Arcade no Christmas es la última pieza de Drifting Devil, un álbum grabado en 2008, poco antes de que
Eiko Ishibashi empezara esa provechosa relación que ha tenido con Jim O’rourke, que entre otras cosas ayudo a
que muchos de nosotros lo conociéramos de este lado del mundo.
https://soundcloud.com/camilo-velasquez-15/arcade-no-christmas
Most of the time
Most
of the time es un buen punto de partida para
entender el Nobel de Bob Dylan. En 1989, tras lanzar algunos álbumes poco convincentes, Dylan entró al estudio con
Daniel Lanois y grabó
Oh Mercy!. La crítica aplaudió la calidad homogénea del álbum y vio en el
conjunto un resurgimiento de esa intensidad que deslumbraba veinte años atrás.

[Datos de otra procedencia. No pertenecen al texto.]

(** ** The queues alone change *)
Lemma loop_ok_queues g g' l m :
  loop_ok g l -> queues_ok g' m -> (forall y, is_Some (queues l !! y) -> is_Some (m !! y)) ->
  g_mem g' = g_mem g -> g_timers g' = g_timers g -> all_handles g' ≡ₚ all_handles g ->
  (forall ty, members g' ty ≡ₚ members g ty) ->
  g_new g' = g_new g -> g_closing g' = g_closing g -> g_finishing g' = g_finishing g ->
  loop_ok g' (with_queues m l).
Proof.
  intros [Hpa Hnd Hme Hcl Hha Hmm Hma Hac Hsz] Hq Hmap Emem Et Eall Em En Ec Ef.
  assert (all_closing g' = all_closing g /\ linked_closing g' = linked_closing g) as [Eac Elc].
  { unfold all_closing, linked_closing. by rewrite En, Ec, Ef. }
  constructor.
  - destruct Hpa. constructor; cbn; rewrite ?Et, ?Ec, ?Ef; done.
  - by rewrite Eall.
  - intros ty. rewrite Em. destruct (Hme ty) as [H1 H2]. split; [done|]. intros p. rewrite Em, Eall. apply H2.
  - rewrite Eac. split; [apply Hcl|]. intros p. rewrite Eall. apply Hcl.
  - intros p. rewrite Eall. intros Hp. destruct (Hha p Hp) as (h & Eh & [K1 K2 K3 K4 K5]). exists h.
    split; [done|]. constructor; [done| |by rewrite Elc|done|by rewrite Eac]. intros ty. rewrite Em. apply K2.
  - intros p. rewrite Eall, Emem. apply Hmm.
  - intros p. rewrite Emem. intros Hp. destruct (Hma p Hp) as (H0 & (H1 & H2 & H3) & H4). split; [done|].
    split; [|done]. split; [done|]. split; by apply Hmap.
  - rewrite Eall. apply Hac.
  - unfold zlen. rewrite Eall. apply Hsz.
Qed.

(** ** The watchers *)
Lemma members_watch_perm w wl rl g ty :
  wl ++ rl ≡ₚ g_watch g w ++ g_run g w -> members (with_watch w wl rl g) ty ≡ₚ members g ty.
Proof. intros Hp. rewrite members_with_watch. by case_decide as E; [rewrite E|]. Qed.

Desde los primeros segundos llama la
atención el sonido cuidado
de una distorsión que se alarga
para darle entrada a los instrumentos, envueltos en un halo reverberante que es
fácil asociar con
Brian Eno o con My Bloody Valentine; pero no con Bob Dylan. Y esto es importante
porque cualquiera que le haya seguido la pista a Dylan sabe que en él la música es un vehículo, un soporte que
sirve para cantar y hacer que la canción avance y no algo en lo
que se corra el riesgo de demorarse en detrimento de la letra. Al menos ese fue
mi caso. Llegué a Most of the time y la
oí por meses pensando que era una canción acerca de una relación
ya cerrada. No fue hasta después,
cuando pude distanciarme un poco de la producción envolvente de Lanois, que noté algo más. La canción
avanza y oímos esa voz
carrasposa diciendo ser lo suficientemente fuerte para afrontar todas las
durezas y todos los reveses; pero la pesadumbre está en cada entonación, porque decir “Most of the time” es muy distinto a decir “All of the Time”. Y es
esta excepción, esta falta o
este levantarse con el pie izquierdo, lo que hace que Dylan busque los acordes
y haga una canción cumpliendo con
esos versos de Leonard Cohen que últimamente están por todas partes:
There is a crack in everything, that’s how the lights get’s in.
Fratres, Arvo Pärt
Para cuando Arvo Pärt concibió el tintinabuli, método de composición decantado después de años de estudio y de silencio, las canciones empezaron a aparecer
una tras otra como si hubiera dado con una llave. Escribe en su diario: “El tintinabuli es un área en la que a veces divago cuando estoy
buscando respuestas— en mi vida, mi trabajo, mi música. En mis horas sombrías, tengo la certeza de que afuera de
esta sola cosa nada tiene significado.” Creo que cuando oímos Fratres podemos entender a qué se refiere Pärt. Podemos sentir el inmenso silencio
que pende detrás y que hizo posible la obra. Difícil imaginarse otra parte donde la calma,
el dolor y el recogimiento se entrelacen así.
Fratres traduce hermanos. Y hace alusión a la manera como se entrelazan las voces, en donde según Pärt, una de ellas representa el mundo subjetivo, la cotidianidad
egoísta de pecado y el
sufrimiento; la otra, la voz del
tintinabuli, alude al reino objetivo de la clemencia.